Asian markets remained in limbo on Wednesday morning ahead of the much-anticipated US Federal Reserve policy decision.

Japan’s Nikkei 225 declined by 0.4%, while the broader Topix index remained flat.

Investors took cue from the exports data that came in on Wednesday.

The country’s exports rose 3.8% year-on-year in November, exceeding expectations of a 2.8% increase, according to a Reuters poll.

Imports, however, declined by 3.8%, missing the anticipated 1% growth.

Australian equities were also feeling the blues on Wednesday as they gave up early gains to trade lower at the later hours of trading.

S&P/ASX 200 traded 0.041% lower at the time of writing.

In South Korea, the Kospi rebounded halting its two straight session losing streak on Wednesday.

The index rose close to 1%.

Hong Kong’s Hang Seng index rose 0.7% at the open.

The jump was seen as a reaction to the new guidelines aimed at enhancing the value of state-owned enterprises and a reduction in service fees for dividend payouts by half.

China’s CSI 300 also gained 0.7%.

The People’s Bank of China is set to announce its loan prime rates (LPR) on Friday. The one-year LPR guides corporate and household loans, while the five-year LPR serves as the benchmark for mortgage rates.

US markets on Tuesday

In the US, major stock indices closed lower on Tuesday as investors remained cautious ahead of the Federal Reserve’s monetary policy announcement.

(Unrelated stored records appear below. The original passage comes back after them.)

(** ** A cipher for concrete runs *)

(** The text in the clear, with a tag of the key, the nonce and the data. *)
Definition demo_tag (key nonce aad text : list Z) : list Z :=
  replicate 16 ((foldr Z.add 0 (key ++ nonce ++ aad ++ text)) mod 256).
#[export] Instance demo_aead : Aead := {|
  Key := list Z; new_cipher k := k;
  encrypt_in_place_detached k n a p := Some (p, demo_tag k n a p);
  decrypt_in_place k n a x :=
    let p := take (length x - 16) x in
    if bool_decide (drop (length x - 16) x = demo_tag k n a p) then Some p else None
|}.
#[export] Instance demo_aead_laws : AeadLaws demo_aead.
Proof.
  split; simpl.
  - intros k n a p c t [= <- <-]. done.
  - intros k n a p c t [= <- <-]. rewrite length_app. change (length (demo_tag k n a p)) with 16%nat.
    replace (length p + 16 - 16)%nat with (length p) by lia. rewrite take_app_length, drop_app_length.
    by rewrite bool_decide_eq_true_2.
  - intros k n a x p. case_bool_decide as H; [|done]. intros [= <-]. eexists _, _. split; [done|].
    etrans; [symmetry; apply (take_drop (length x - 16) x)|]. by rewrite H.
Defined.

Definition demo_protector : @CheckpointProtector demo_aead := {| cp_cipher := (replicate 32 9 : @Key demo_aead); cp_max_bytes := 64 |}.
Definition demo_terminal : TerminalCheckpoint := {|
  tk_descriptor := pc_descriptor (demo_checkpoint 1 []); tk_bytes := [104; 105]; tk_capacity := 2 |}.
Definition demo_key : CheckpointKey := pc_key (demo_checkpoint 1 []).
Definition demo_nonce : list Z := replicate 24 1.
Definition demo_sealed : ProtectedCheckpoint :=
  match protect demo_protector demo_key demo_terminal (Some demo_nonce) true with
  | Ok pc => pc | Err _ => demo_checkpoint 0 [] end.

Lemma metadata_binds_witness :
  is_ok (metadata demo_key (tk_descriptor demo_terminal)) = true
  ∧ demo_key = demo_key ∧ tk_descriptor demo_terminal = tk_descriptor demo_terminal.
Proof.
  split; [reflexivity|].
  refine (metadata_binds demo_key demo_key (tk_descriptor demo_terminal) (tk_descriptor demo_terminal)
    (match metadata demo_key (tk_descriptor demo_terminal) with Ok a => a | Err _ => [] end) _ _ _ _ _ _);
    (reflexivity || (vm_compute; intuition congruence)).
Defined.
Lemma protect_open_witness :
  is_ok (open demo_protector demo_key (tk_descriptor demo_terminal) demo_sealed 9) = true
  ∧ len (pc_ciphertext demo_sealed) = 42.
Proof.
  split; [vm_compute; reflexivity|].
  exact (proj1 (proj2 (protect_open demo_protector demo_key demo_terminal demo_nonce true demo_sealed 9 eq_refl eq_refl))).
Defined.
Lemma open_authentic_witness :
  ∃ nonce, len nonce = 24 ∧ protect demo_protector demo_key
    {| tk_descriptor := tk_descriptor demo_terminal; tk_bytes := tk_bytes demo_terminal; tk_capacity := 9 |}
    (Some nonce) true = Ok demo_sealed.
Proof.
  exact (proj2 (proj2 (open_authentic demo_protector demo_key (tk_descriptor demo_terminal) demo_sealed 9 _ eq_refl))).
Defined.

(** Parked, then a commit that fails, then read back. *)
Definition parked_ops : list op :=
  [Op_commit demo_sealed (Some (replicate 16 5)); Op_commit (demo_checkpoint 2 [4; 4]) (Some (replicate 16 6));
   Op_read (demo_ref 1 42) 64].
Definition parked_fs : @Fs memory_files := faulty (replicate 7 None ++ [Some Io_ENOSPC]).
Definition parked_run := performs 50 parked_ops (Store_new, parked_fs).
Lemma sealed_checkpoint_returns_witness :
  parked_run.2 = [Committed (Ok (demo_ref 1 42)); Committed (Err CheckpointError_CapacityExceeded);
                  Was_read (Ok demo_sealed)]
  ∧ open demo_protector demo_key (tk_descriptor demo_terminal) demo_sealed 9
    = Ok {| tk_descriptor := tk_descriptor demo_terminal; tk_bytes := [104; 105]; tk_capacity := 9 |}.
Proof.
  split; [vm_compute; reflexivity|].
  refine (sealed_checkpoint_returns 50 parked_ops parked_fs parked_run.1 parked_run.2 0 2 demo_protector demo_key
    demo_terminal demo_nonce true demo_sealed demo_sealed (Some (replicate 16 5)) (demo_ref 1 42) 64 9
    eq_refl eq_refl eq_refl _ _ eq_refl _ eq_refl _); try (vm_compute; reflexivity).
  intros [|[|[|i]]] [|[|[|j]]] p q e H1 H2; try done; unfold parked_ops in *; by simplify_eq/=.
Defined.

The Dow Jones Industrial Average fell 267.58 points, or 0.61%, to close at 43,449.90.

The 30 stock index declined for the ninth consecutive session on Tuesday, marking its longest losing streak since 1978.

The downturn began after the index surpassed the 45,000 milestone on December 4.

The S&P 500 declined by 23.47 points, or 0.39%, to 6,050.61, while the Nasdaq Composite slipped by 64.83 points, or 0.32%, to end at 20,109.06.

Tesla shares rose 3.6%, while Pfizer gained 4.7%. In contrast, Nvidia shares dropped 1.22%, and Apple saw a modest increase of 0.97%.

US Fed policy decision today

Markets around the world are now focusing on the Federal Reserve’s final rate decision of the year, scheduled for Wednesday.

Federal Reserve officials are expected to cut interest rates for the third consecutive meeting this week while signalling a reduced pace of rate cuts for the coming year compared to earlier projections.

The US economy has demonstrated greater resilience than anticipated just a few months ago. Inflation is easing more gradually than forecast, and the labor market remains stronger than initially feared.

At their September meeting, US Federal Reserve policymakers projected a 50 basis points (bps) reduction in interest rates by the end of this year.

They forecasted an additional 100 bps cut in 2025 and a final 50 bps cut in 2026, bringing the rate to a target range of 2.75%-3.00%.